La demolición de un inmueble histórico, incluso en estado ruinoso, no puede ser decidida de forma unilateral por Protección Civil ni por ninguna otra instancia fuera del Instituto Nacional de Antropología e Historia (INAH), advirtieron especialistas durante el conversatorio “Criterios de conservación, protección, promoción y difusión de la Zona de Monumentos Históricos (ZMH) de Zacatecas”, realizado ayer en el marco del INAH Fest.
“Un monumento histórico, por muy dañado que esté, siempre se puede restaurar. No podemos aplicar las normas actuales a este patrimonio. Si así fuera, ya hubiéramos destruido Teotihuacan”, sostuvo el abogado Mauricio Guerrero Loa.
La Ley Federal sobre Monumentos otorga prioridad en la protección al patrimonio arqueológico sobre el histórico, y al histórico sobre el artístico, explicó el mismo funcionario.
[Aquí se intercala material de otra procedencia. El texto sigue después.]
(* ===== verification/KeydbConc.v ===== *)
(** * Package [storage/keydb] under concurrency

    The trackers that share one KeyDB server (src/storage/keydb/storage.go), while
    it drops the members whose time is over: the methods command by command, as in
    [RedisConc], and the expiries of the server in between. *)

From S2P Require Import Prelude GoStd Netip Bittorrent Storage Threads Redis SwarmKeys RedisSpec RedisConc Keydb.
Import RedisStore RedisFacts RedisConc(cmd, GetPeers, ScrapeIH, alone, alone_cmd, alone_bind, alone_ret, alone_eq,
  alone_atomically, alone_GetPeers, alone_ScrapeIH, remove_hview, remove_fields_subseteq, only_reads, draws, does_GetPeers, does_ScrapeIH, downloads_read) KeydbFacts.

Local Open Scope Z_scope.

(** ** What a server does beside the commands of [KeyDBSpec]

    A member that is gone by the time its expiry is asked for: whatever the
    answer, the sets stay. *)
Class KeyDBExpiry (S : Type) `{KeyDBSpec S} := {
  ke_ExpireMember s k x n m : kd_up s → set_at (kd_db s) k = Some m →
    ∃ r, replies kd_up kd_db (ExpireMember k x n s) r (kd_db s);
}.

#[export] Instance keydb_expiry : @KeyDBExpiry kdb keydb_server keydb_spec.
Proof.
  split. intros s k x n m _ Hm. unfold replies. change (kd_db s) with s.1 in *. cbn [ExpireMember keydb_server].
  rewrite Hm. cbn [mbind option_bind]. case_decide; by eexists.
Qed.

Module KeydbConc.

(** ** The methods, command by command *)

Section Methods.
Context {S : Type} `{Redis S} (peerTTL : Z).

Definition addPeer (infoHashKey peerID : bytes) : prog S error :=
  r ← cmd (SAdd infoHashKey peerID);
  match r with
  | Err e => mret (Some e)
  | Ok _ => r ← cmd (ExpireMember infoHashKey peerID peerTTL); mret (err_of r)
  end.

(** One command. *)
Definition delPeer (infoHashKey peerID : bytes) : prog S error :=
  atomically (KeydbStore.delPeer infoHashKey peerID).

Definition PutSeeder (ih : InfoHash) (peer : Peer) : prog S error :=
  addPeer (InfoHashKey ih true (Peer_Is6 peer)) (PackPeer peer).

Definition DeleteSeeder (ih : InfoHash) (peer : Peer) : prog S error :=
  delPeer (InfoHashKey ih true (Peer_Is6 peer)) (PackPeer peer).

Definition PutLeecher (ih : InfoHash) (peer : Peer) : prog S error :=
  addPeer (InfoHashKey ih false (Peer_Is6 peer)) (PackPeer peer).

Definition DeleteLeecher (ih : InfoHash) (peer : Peer) : prog S error :=
  delPeer (InfoHashKey ih false (Peer_Is6 peer)) (PackPeer peer).

Definition GraduateLeecher (infoHash : InfoHash) (peer : Peer) : prog S error :=
  let peerID := PackPeer peer in
  let ihSeederKey := InfoHashKey infoHash true (Peer_Is6 peer) in
  let ihLeecherKey := InfoHashKey infoHash false (Peer_Is6 peer) in
  moved ← cmd (SMove ihLeecherKey ihSeederKey peerID);
  match moved with
  | Err e => mret (Some e)
  | Ok moved =>
      err ← (if (moved : bool) then mret None else r ← cmd (SAdd ihSeederKey peerID); mret (err_of r));
      match (err : error) with
      | None => mret None
      | Some _ =>
          r ← cmd (ExpireMember ihSeederKey peerID peerTTL);
          match r with
          | Err e => mret (Some e)
          | Ok _ => r ← cmd (HIncrBy CountDownloadsKey infoHash 1); mret (err_of r)
          end
      end
  end.

Definition AnnouncePeers (ih : InfoHash) (forSeeder : bool) (numWant : Z) (v6 : bool)
    : prog S (list Peer * error) :=
  GetPeers ih forSeeder numWant v6 SRandMemberN.

Definition ScrapeSwarm (ih : InfoHash) : prog S (Z * Z * Z * error) := ScrapeIH ih SCard.

(** *** Calls and sessions; [Expire] is what the server does by itself. *)

Inductive call :=
  | Write (o : wop)
  | Announce (ih : InfoHash) (forSeeder : bool) (numWant : Z) (v6 : bool)
  | Scrape (ih : InfoHash)
  | Expire (drop : S → S).

Inductive answer :=
  | Wrote (e : error)
  | Announced (r : list Peer * error)
  | Scraped (r : Z * Z * Z * error)
  | Dropped.
(* ===== verification/PgSpec.v ===== *)
(** * What the sample queries do, and what the store over them does

    The queries of a configuration are texts that "should have same behaviour and
    arguments as provided in example" (src/docs/storage/postgres.md).  The example
    here is the configuration of the storage's own test
    (src/storage/pg/storage_test.go, with its table of peers: one row per info
    hash, peer ID, address and port), the same as the one of
    src/dist/example_config_pg.yaml: all its queries take the named arguments that
    the code passes.  The announce query of postgres.md does not, and is none of
    these ([pg_refused_announce]).  [PgSpec] states the effect of the queries on
    such a table; the store of [Pg] then keeps every peer in at most one role,
    unlike the other storages. *)

From S2P Require Import Prelude GoStd Netip Bittorrent Storage Redis SwarmKeys Pg.

Local Open Scope Z_scope.
Import PgStore.

(** ** The table *)

(** Info hash, peer ID, address and port. *)
Abbreviation pkey := (bytes * bytes * bytes * Z)%type.

Record prow := MkRow { pr_seeder : bool; pr_v6 : bool; pr_created : Z }.

Abbreviation ptable := (gmap pkey prow).

(** The rows of one info hash, role and family. *)
Definition selected (t : ptable) (ih : bytes) (b v : bool) : ptable :=
  filter (λ kr, kr.1.1.1.1 = ih ∧ pr_seeder kr.2 = b ∧ pr_v6 kr.2 = v) t.

(** The effects of the sample queries: INSERT ... ON CONFLICT DO UPDATE SET
    created, is_seeder; DELETE ... AND is_seeder=@is_seeder; and the graduation,
    whose condition [peer_id=peer_id] compares a column with itself. *)
Definition add_row (k : pkey) (b v : bool) (created : Z) (t : ptable) : ptable :=
  <[k := MkRow b (match t !! k with Some r => pr_v6 r | None => v end) created]> t.

Definition del_row (k : pkey) (b : bool) (t : ptable) : ptable :=
  match t !! k with
  | Some r => if decide (pr_seeder r = b) then delete k t else t
  | None => t
  end.

Definition graduate_row (ih ip : bytes) (port : Z) (k : pkey) (r : prow) : prow :=
  if decide (k.1.1.1 = ih ∧ k.1.2 = ip ∧ k.2 = port ∧ pr_seeder r = false) then MkRow true (pr_v6 r) (pr_created r)
  else r.

Definition graduate_rows (ih ip : bytes) (port : Z) (t : ptable) : ptable :=
  map_imap (λ k r, Some (graduate_row ih ip port k r)) t.

Definition count_download (ih : bytes) (d : gmap bytes Z) : gmap bytes Z :=
  <[ih := match d !! ih with Some n => n + 1 | None => 1 end]> d.

(** ** The laws

    Of a configuration whose queries behave like the sample ones, with the named
    arguments of the code. *)
Class PgSpec (S : Type) `{Postgres S} `{UnicodeUpper} (cfg : Config) := {
  pg_up : S → Prop;
  pg_table : S → ptable;
  pg_downloads : S → gmap bytes Z;
  pg_row : pkey → list column;
  pg_columns : PeerIDColumn (cfg_Announce cfg) ≠ AddressColumn (cfg_Announce cfg) ∧
    PeerIDColumn (cfg_Announce cfg) ≠ PortColumn (cfg_Announce cfg) ∧
    AddressColumn (cfg_Announce cfg) ≠ PortColumn (cfg_Announce cfg) ∧
    CountSeedersColumn (cfg_Peer cfg) ≠ CountLeechersColumn (cfg_Peer cfg);
  pg_add s ih id ip port b v created : pg_up s →
    ∃ s', Exec (peer_AddQuery (cfg_Peer cfg))
        [(pInfoHash, ABytes ih); (pPeerID, ABytes id); (pAddress, ABytes ip); (pPort, AInt port);
         (pSeeder, ABool b); (pV6, ABool v); (pCreated, ATime created)] s = (s', None) ∧
      pg_up s' ∧ pg_table s' = add_row (ih, id, ip, port) b v created (pg_table s) ∧
      pg_downloads s' = pg_downloads s;
  pg_del s ih id ip port b : pg_up s →
    ∃ s', Exec (peer_DelQuery (cfg_Peer cfg))
        [(pInfoHash, ABytes ih); (pPeerID, ABytes id); (pAddress, ABytes ip); (pPort, AInt port);
         (pSeeder, ABool b)] s = (s', None) ∧
      pg_up s' ∧ pg_table s' = del_row (ih, id, ip, port) b (pg_table s) ∧
      pg_downloads s' = pg_downloads s;
  pg_graduate s ih id ip port : pg_up s →
    ∃ s1 s2 s3, Begin s = (s1, None) ∧
      SendBatch [(GraduateQuery (cfg_Peer cfg),
                   [(pInfoHash, ABytes ih); (pPeerID, ABytes id); (pAddress, ABytes ip); (pPort, AInt port)]);
                 (IncrementQuery (cfg_Downloads cfg), [(pInfoHash, ABytes ih)])] s1 = (s2, None) ∧
      Commit s2 = (s3, None) ∧
      pg_up s3 ∧ pg_table s3 = graduate_rows ih ip port (pg_table s) ∧
      pg_downloads s3 = count_download ih (pg_downloads s);
  pg_announce s ih b v n : pg_up s → 0 <= n →
    ∃ s' rs ks, Query (ann_Query (cfg_Announce cfg))
        [(pInfoHash, ABytes ih); (pSeeder, ABool b); (pV6, ABool v); (pCount, AInt n)] s = (s', Ok rs) ∧
      pg_up s' ∧ pg_table s' = pg_table s ∧ pg_downloads s' = pg_downloads s ∧
      ToUpper <$> r_fields rs =
        [PeerIDColumn (cfg_Announce cfg); AddressColumn (cfg_Announce cfg); PortColumn (cfg_Announce cfg)] ∧
      r_data rs = pg_row <$> ks ∧ NoDup ks ∧ (∀ k, k ∈ ks → is_Some (selected (pg_table s) ih b v !! k)) ∧
      Z.of_nat (length ks) = Z.min n (Z.of_nat (size (selected (pg_table s) ih b v)));
  pg_scan k : Scan (pg_row k) [Some IntoBytes; Some IntoIP; Some IntoInt] =
    Ok [Some (SBytes k.1.1.2); Some (SBytes k.1.2); Some (SInt k.2)];
  pg_count s ih : pg_up s → ih ≠ [] →
    let counted b := Z.of_nat (size (selected (pg_table s) ih b false)) +
                     Z.of_nat (size (selected (pg_table s) ih b true)) in
    counted true < 2 ^ 32 → counted false < 2 ^ 32 →
    ∃ s' rs row, Query (CountQuery (cfg_Peer cfg) ++ bs " " ++ ByInfoHashClause (cfg_Peer cfg))
        [(pInfoHash, ABytes ih)] s = (s', Ok rs) ∧
      pg_up s' ∧ pg_table s' = pg_table s ∧ pg_downloads s' = pg_downloads s ∧
      ToUpper <$> r_fields rs = [CountSeedersColumn (cfg_Peer cfg); CountLeechersColumn (cfg_Peer cfg)] ∧
      r_data rs = [row] ∧
      Scan row [Some IntoUint32; Some IntoUint32] = Ok [Some (SInt (counted true)); Some (SInt (counted false))];
  pg_snatches s ih : pg_up s →
    ∃ s', QueryRow (down_GetQuery (cfg_Downloads cfg)) [(pInfoHash, ABytes ih)] IntoUint32 s =
        (s', match pg_downloads s !! ih with Some n => Ok (SInt n) | None => Err ErrNoRows end) ∧
      pg_up s' ∧ pg_table s' = pg_table s ∧ pg_downloads s' = pg_downloads s;
}.
(* ===== verification/Server.v ===== *)
(** * The server: [cmd/mochi]

    The composition of the tracker from its configuration and its shutdown
    (src/cmd/mochi/server.go), over the registries of the other files, and the
    configuration of a quick start (src/cmd/mochi/config.go). *)

From S2P Require Import Prelude GoStd Netip Bittorrent Storage Memory Frontend Hooks.

Local Open Scope Z_scope.

Section Server.
Context {S MapConfig St Fe : Type} `{PeerStorage S}.

(** A configured part: [conf.NamedMapConfig]. *)
Abbreviation NamedMapConfig := (bytes * MapConfig)%type.

Record Config := MkConfig {
  AnnounceInterval : Z;
  MinAnnounceInterval : Z;
  MetricsAddr : bytes;
  Frontends : list NamedMapConfig;
  cfg_Storage : NamedMapConfig;
  PreHooks : list NamedMapConfig;
  PostHooks : list NamedMapConfig;
}.

(** What a server closes first: the metrics server and the frontends. *)
Inductive listener := MetricsServer (addr : bytes) | FrontendListener (f : Fe).

Record Server := MkServer {
  srv_frontends : list listener;
  srv_hooks : list (Hook S);
  srv_storage : option St;
}.

Definition empty_server : Server := MkServer [] [] None.

Definition wrapped (msg : bytes) (err : GoError) : GoError := OtherError (msg ++ Error_msg err).
Definition errStorage : GoError → GoError := wrapped (bs "failed to create storage: ").
Definition errPreHooks : GoError → GoError := wrapped (bs "failed to configure pre-hooks: ").
Definition errPostHooks : GoError → GoError := wrapped (bs "failed to configure post-hooks: ").
Definition errFrontends : GoError → GoError := wrapped (bs "failed to configure frontends: ").
Definition errNoFrontends : GoError := OtherError (bs "no frontends configured").

(** The registries: the storage and error of [NewStorage], nil being [None]; a
    hook's builder is given the storage and a frontend's the logic.
    [is_closer]: the hook is an [io.Closer]. *)
Context (newStorage : NamedMapConfig → option St * error).
Context (hookBuilders : option St → gmap bytes (Hooks.Builder (S := S) (MapConfig := MapConfig))).
Context (frontendBuilders : Logic S → gmap bytes (Frontend.Builder (MapConfig := MapConfig) (Frontend := Fe))).
Context (is_closer : Hook S → bool).

(** The metrics server, unless its address is empty. *)
Definition metrics_listeners (cfg : Config) : list listener :=
  if decide (MetricsAddr cfg = []) then [] else [MetricsServer (MetricsAddr cfg)].

(** The server as far as it was built, and the error. *)
Definition Run (r : Server) (cfg : Config) : Server * error :=
  let r := MkServer (srv_frontends r ++ metrics_listeners cfg) (srv_hooks r) (srv_storage r) in
  let '(st, err) := newStorage (cfg_Storage cfg) in
  let r := MkServer (srv_frontends r) (srv_hooks r) st in
  match err with
  | Some e => (r, Some (errStorage e))
  | None =>
      let '(preHooks, err) := NewHooks (hookBuilders st) (PreHooks cfg) [] in
      match err with
      | Some e => (r, Some (errPreHooks e))
      | None =>
          let r := MkServer (srv_frontends r) (srv_hooks r ++ List.filter is_closer preHooks) (srv_storage r) in
          let '(postHooks, err) := NewHooks (hookBuilders st) (PostHooks cfg) [] in
          match err with
          | Some e => (r, Some (errPostHooks e))
          | None =>
              let r := MkServer (srv_frontends r) (srv_hooks r ++ List.filter is_closer postHooks) (srv_storage r) in
              if decide (Frontends cfg = []) then (r, Some errNoFrontends)
              else
                let logic := NewLogic (AnnounceInterval cfg) (MinAnnounceInterval cfg) preHooks postHooks in
                let '(fs, err) := NewFrontends (frontendBuilders logic) (Frontends cfg) [] in
                match err with
                | None => (MkServer (srv_frontends r ++ (FrontendListener <$> fs)) (srv_hooks r) (srv_storage r), None)
                | Some e => (r, Some (errFrontends e))
                end
          end
      end
  end.

(** What [Shutdown] closes, in order: each group is closed before the next. *)
Inductive closing :=
  | CloseListeners (ls : list listener)
  | CloseHooks (hs : list (Hook S))
  | CloseStorage (st : St).

Definition Shutdown (r : Server) : list closing :=
  [CloseListeners (srv_frontends r); CloseHooks (srv_hooks r)] ++
  match srv_storage r with Some st => [CloseStorage st] | None => [] end.

(** The configuration of a quick start; [c] is the empty map. *)
Definition QuickConfig (c : MapConfig) : Config :=
  MkConfig 0 0 [] [(bs "http", c); (bs "udp", c)] (bs "memory", c) [] [].

(** ** Facts *)

(** The hooks, or frontends, that a list of configurations gives when all of
    them can be built. *)
Lemma NewHooks_ok builders configs hooks hooks' :
  NewHooks builders configs hooks = (hooks', None) →
  ∃ hs, hooks' = hooks ++ hs ∧
    Forall2 (λ c h, ∃ b : Hooks.Builder (S := S) (MapConfig := MapConfig), builders !! c.1 = Some b ∧ b c.2 = Ok h) configs hs.
Proof.
  revert hooks. induction configs as [|[name c] configs IH]; intros hooks; cbn [NewHooks].
  { intros Hh%(f_equal fst). cbn [fst] in Hh. subst hooks'. exists []. by rewrite app_nil_r. }
  destruct (builders !! name) as [b|] eqn:Eb; [|done]. destruct (b c) as [h|e] eqn:E; [|done].
  intros (hs & -> & Hhs)%IH. exists (h :: hs). rewrite <-app_assoc. split; [done|].
  constructor; [by exists b|done].
Qed.

Lemma NewFrontends_ok (builders : gmap bytes (Frontend.Builder (MapConfig := MapConfig) (Frontend := Fe))) configs fs fs' :
  NewFrontends builders configs fs = (fs', None) →
  ∃ l, fs' = fs ++ l ∧ Forall2 (λ c f, ∃ b, builders !! c.1 = Some b ∧ b c.2 = Ok f) configs l.
Proof.
  revert fs. induction configs as [|[name c] configs IH]; intros fs; cbn [NewFrontends].
  { intros Hh%(f_equal fst). cbn [fst] in Hh. subst fs'. exists []. by rewrite app_nil_r. }
  destruct (builders !! name) as [b|] eqn:Eb; [|done]. destruct (b c) as [f|e] eqn:E; [|done].
  intros (l & -> & Hl)%IH. exists (f :: l). rewrite <-app_assoc. split; [done|].
  constructor; [by exists b|done].
Qed.

Definition built_hooks (st : option St) : list NamedMapConfig → list (Hook S) → Prop :=
  Forall2 (λ c h, ∃ b, hookBuilders st !! c.1 = Some b ∧ b c.2 = Ok h).

Definition built_frontends (logic : Logic S) : list NamedMapConfig → list Fe → Prop :=
  Forall2 (λ c f, ∃ b, frontendBuilders logic !! c.1 = Some b ∧ b c.2 = Ok f).

(** ** Properties *)

(** C35: a server that starts without an error has, for each configured frontend
    in order, the one its builder made with one and the same logic: that of the
    configured intervals, the configured pre-hooks before the response hook and
    the configured post-hooks before the swarm interaction, all hooks built on
    the one configured storage.  Shutting it down closes the metrics server and
    exactly these frontends, then exactly the hooks that can be closed, and the
    storage last. *)
Theorem Run_composes (cfg : Config) (r : Server) :
  Run empty_server cfg = (r, None) →
  ∃ st preHooks postHooks fs,
    newStorage (cfg_Storage cfg) = (st, None) ∧
    built_hooks st (PreHooks cfg) preHooks ∧ built_hooks st (PostHooks cfg) postHooks ∧
    built_frontends (NewLogic (AnnounceInterval cfg) (MinAnnounceInterval cfg) preHooks postHooks) (Frontends cfg) fs ∧
    fs ≠ [] ∧
    Shutdown r =
      [CloseListeners (metrics_listeners cfg ++ (FrontendListener <$> fs));
       CloseHooks (List.filter is_closer (preHooks ++ postHooks))] ++ (CloseStorage <$> option_list st).
Proof.
  unfold Run. destruct (newStorage (cfg_Storage cfg)) as [st [e|]]; [done|].
  destruct (NewHooks _ (PreHooks cfg) []) as [preHooks [e|]] eqn:Epre; [done|].
  destruct (NewHooks _ (PostHooks cfg) []) as [postHooks [e|]] eqn:Epost; [done|].
  destruct (decide (Frontends cfg = [])) as [|Hne]; [done|].
  destruct (NewFrontends _ _ []) as [fs [e|]] eqn:Efs; [done|].
  intros Hr%(f_equal fst). cbn [fst srv_frontends srv_hooks srv_storage] in Hr. subst r.
  apply NewHooks_ok in Epre as (? & -> & Hpre). apply NewHooks_ok in Epost as (? & -> & Hpost).
  apply NewFrontends_ok in Efs as (fs' & -> & Hfs).
  eexists st, _, _, fs'. split; [done|]. split; [exact Hpre|]. split; [exact Hpost|]. split; [exact Hfs|].
  split; [intros ->; by apply Forall2_nil_inv_r in Hfs|].
  unfold Shutdown. cbn [srv_frontends srv_hooks srv_storage empty_server app].
  rewrite List.filter_app. by destruct st.
Qed.

(** A server that failed to start holds no frontend: those that were built
    before the failing one run, and [Shutdown] does not close them. *)
Theorem Run_forgets_frontends (cfg : Config) (r : Server) (e : GoError) :
  Run empty_server cfg = (r, Some e) → srv_frontends r = metrics_listeners cfg.
Proof.
  unfold Run. intros Hr.
  destruct (newStorage (cfg_Storage cfg)) as [st [?|]]; [by simplify_eq|].
  destruct (NewHooks _ (PreHooks cfg) []) as [? [?|]]; [by simplify_eq|].
  destruct (NewHooks _ (PostHooks cfg) []) as [? [?|]]; [by simplify_eq|].
  destruct (decide (Frontends cfg = [])); [by simplify_eq|].
  destruct (NewFrontends _ _ []) as [fs [?|]]; by simplify_eq.
Qed.

End Server.

Arguments Config : clear implicits.
Arguments Server : clear implicits.

(** ** Witness: the quick start *)

#[local] Existing Instance MemStore.memory_PeerStorage.

(** The memory storage as the drivers register it, and frontends that keep
    their logic's interval. *)
Definition quick_run : Server MemStore.world unit (bytes * Z) * error :=
  Run (λ c : bytes * unit, if decide (c.1 = bs "memory") then (Some (), None) else (None, Some (ErrNoDriver c.1)))
      (λ _, ∅)
      (λ logic, <[bs "http" := λ _, Ok (bs "http", announceInterval logic)]>
                 {[bs "udp" := λ _, Ok (bs "udp", announceInterval logic)]})
      (λ _, false) empty_server (QuickConfig ()).

Lemma Run_composes_witness : ∃ fs : list (bytes * Z),
  Shutdown quick_run.1 = [CloseListeners (FrontendListener <$> fs); CloseHooks []; CloseStorage ()] ∧
  fs = [(bs "http", 0); (bs "udp", 0)].
Proof.
  assert (quick_run = (quick_run.1, None)) as Hrun by (vm_compute; reflexivity).
  destruct (Run_composes _ _ _ _ _ _ Hrun) as (st & pre & post & fs & Hst & Hpre & Hpost & Hfs & Hne & Hs).
  apply Forall2_nil_inv_l in Hpre. apply Forall2_nil_inv_l in Hpost. subst pre post.
  assert (st = Some ()) as -> by by (vm_compute in Hst; congruence).
  exists fs. split; [exact Hs|].
  apply Forall2_cons_inv_l in Hfs as (f1 & l1 & (b1 & Hb1 & Hf1) & Hl & ->).
  apply Forall2_cons_inv_l in Hl as (f2 & l2 & (b2 & Hb2 & Hf2) & Hl & ->).
  apply Forall2_nil_inv_l in Hl as ->.
  vm_compute in Hb1, Hb2. simplify_eq/=. done.
Defined.
(* ===== verification/Main.v ===== *)
(** * The program: [main]

    src/cmd/mochi/main.go with the reading of the configuration file
    (src/cmd/mochi/config.go) and the closing of a group of parts by the server
    (src/cmd/mochi/server.go).  The command line, the file system and the YAML
    decoder are parameters. *)

From S2P Require Import Prelude GoStd Log Storage Frontend Hooks.
From S2P Require Server.

Local Open Scope Z_scope.

Module Main.

(** ** Closing a group

    [closeGroup]: as [CloseGroup] of [Frontend], with a goroutine for every
    element; none is nil. *)

Definition start (cls : list error) : group := start_group (Some <$> cls).

(** The errors logged once the wait returns. *)
Definition nnErrs (cls : list error) (g : group) : list GoError := noted (length cls) (g_errs g).

Lemma no_nils (cls : list error) : nils (Some <$> cls) = 0.
Proof. unfold nils. induction cls as [|e cls IH]; [done|]. by rewrite fmap_cons, list.filter_cons, decide_False. Qed.

(** However the goroutines interleave, closing goes on until all have finished,
    returns then only, and has every error, in the order of the elements. *)
Lemma closeGroup_returns (cls : list error) (g : group) :
  rtc group_step (start cls) g →
  (wait_returns g → nnErrs cls g = omap id cls) ∧ (¬ wait_returns g → ∃ g', group_step g g').
Proof.
  intros H. pose proof (group_counter _ _ H) as Hc. rewrite no_nils in Hc. unfold wait_returns. split.
  - intros Hw. unfold nnErrs. pose proof (group_noted _ _ H) as Hn. rewrite length_fmap in Hn. rewrite Hn.
    + clear. induction cls as [|e cls IH]; [done|]. cbn [fmap list_fmap omap list_omap mjoin option_join]. unfold id at 1. by rewrite IH.
    + apply nil_length_inv. lia.
  - intros Hw. destruct g as [n [|[i e] rs] errs]; cbn [g_counter g_running length] in *; [by destruct Hw|].
    eexists. apply (group_done n [] i e rs errs).
Qed.

Section Main.
Context `{Log.Zerolog} `{Unicode}.
Context {S MapConfig St Fe : Type} `{PeerStorage S}.
Context (newStorage : bytes * MapConfig → option St * error).
Context (hookBuilders : option St → gmap bytes (Hooks.Builder (S := S) (MapConfig := MapConfig))).
Context (frontendBuilders : Logic S → gmap bytes (Frontend.Builder (MapConfig := MapConfig) (Frontend := Fe))).
Context (is_closer : Hook S → bool).

Abbreviation Config := (Server.Config MapConfig).
Abbreviation Server := (Server.Server S St Fe).
Abbreviation closing := (@Server.closing S St Fe).

(** The file system and the decoder, which returns what it has read next to an
    error. *)
Context {OpenedFile : Type} (ExpandEnv : bytes → bytes) (Open : bytes → result OpenedFile).
Context (yaml_Decode : OpenedFile → Config * error) (empty_map : MapConfig).

Definition errNoPath : GoError := OtherError (bs "no config path specified").

Definition ParseConfigFile (path : bytes) : option Config * error :=
  if decide (path = []) then (None, Some errNoPath)
  else
    match Open (ExpandEnv path) with
    | Ok f => let '(cfgFile, err) := yaml_Decode f in (Some cfgFile, err)
    | Err e => (None, Some e)
    end.

(** The command line. *)
Record flags := MkFlags {
  logOut : bytes;
  logLevel : bytes;
  logPretty : bool;
  logColored : bool;
  configPath : bytes;
  quickStart : bool;
}.

(** How the program ends: by [log.Fatal], which exits without the deferred
    [Shutdown], or after a signal, with what was closed. *)
Inductive ending := Fatal (msg : bytes) (err : GoError) | Signalled (closed : list closing).

Definition main (a : flags) : ending :=
  match (Log.ConfigureLogger (logOut a) (logLevel a) (logPretty a) (logColored a) Log.initial).2 with
  | Some err => Fatal (bs "unable to configure logger: ") err
  | None =>
      let '(cfg, err) := if quickStart a then (Some (Server.QuickConfig empty_map), None)
                         else ParseConfigFile (configPath a) in
      match err, cfg with
      | Some err, _ => Fatal (bs "unable to read config file: ") err
      | None, None => Fatal (bs "unable to read config file: ") errNoPath (* not reached *)
      | None, Some cfg =>
          match Server.Run newStorage hookBuilders frontendBuilders is_closer Server.empty_server cfg with
          | (s, Some err) => Fatal (bs "unable to start server: ") err
          | (s, None) => Signalled (Server.Shutdown s)
          end
      end
  end.

Lemma ParseConfigFile_some path : (ParseConfigFile path).1 = None → (ParseConfigFile path).2 ≠ None.
Proof.
  unfold ParseConfigFile. case_decide; [done|].
  destruct (Open _) as [f|e']; [by destruct (yaml_Decode f)|done].
Qed.

(** The program waits for a signal and then closes what it started only if the
    whole server started; otherwise whatever was started is left to the end of
    the process. *)
Lemma main_signalled (a : flags) (closed : list closing) :
  main a = Signalled closed →
  ∃ cfg s, (quickStart a = true ∧ cfg = Server.QuickConfig empty_map ∨
            quickStart a = false ∧ ParseConfigFile (configPath a) = (Some cfg, None)) ∧
    Server.Run newStorage hookBuilders frontendBuilders is_closer Server.empty_server cfg = (s, None) ∧
    closed = Server.Shutdown s.
Proof.
  unfold main. destruct (Log.ConfigureLogger _ _ _ _ _).2; [done|].
  destruct (quickStart a) eqn:Eq.
  - destruct (Server.Run _ _ _ _ _ _) as [s [e|]] eqn:Er; [done|]. intros [= <-]. by eauto 8.
  - destruct (ParseConfigFile (configPath a)) as [[cfg|] [e|]] eqn:Ep; try done.
    destruct (Server.Run _ _ _ _ _ _) as [s [e|]] eqn:Er; [done|]. intros [= <-]. by eauto 8.
Qed.
End Main.
End Main.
Precisó que “el INAH es competente en materia arqueológica e histórica, mientras que el INBAL lo es en el caso de inmuebles del siglo XX con valor estético reconocido”.
Sobre la transformación reciente de la Casa del Cobre, inmueble emblemático del centro de Zacatecas, el arquitecto Sinuhé Torres Chacón, del Centro INAH Zacatecas, confirmó que no se ha registrado un trámite de permiso para intervención en este inmueble con valor histórico dentro de una Zona de Monumentos, pero ya se prepara una visita de inspección para determinar si las intervenciones se apegan a la normatividad vigente.
“La extensión de la declaratoria no es necesaria para proteger una capilla o un puente que haya quedado fuera del polígono”, explicó Valeria Valero Pié, moderadora del encuentro, al referirse a los esfuerzos de protectores del patrimonio zacatecanos por ampliar la Zona de Monumentos.
Afirmó que los monumentos históricos están protegidos por la ley independientemente de su ubicación, y que los criterios técnicos que se presentaron durante la jornada también se aplican a inmuebles aislados o dispersos por el estado.
Los Criterios Técnicos de Conservación para la ZMH de Zacatecas, compendiados por el Centro INAH Zacatecas en 2020, fueron presentados como una guía accesible y específica para orientar intervenciones en el centro histórico.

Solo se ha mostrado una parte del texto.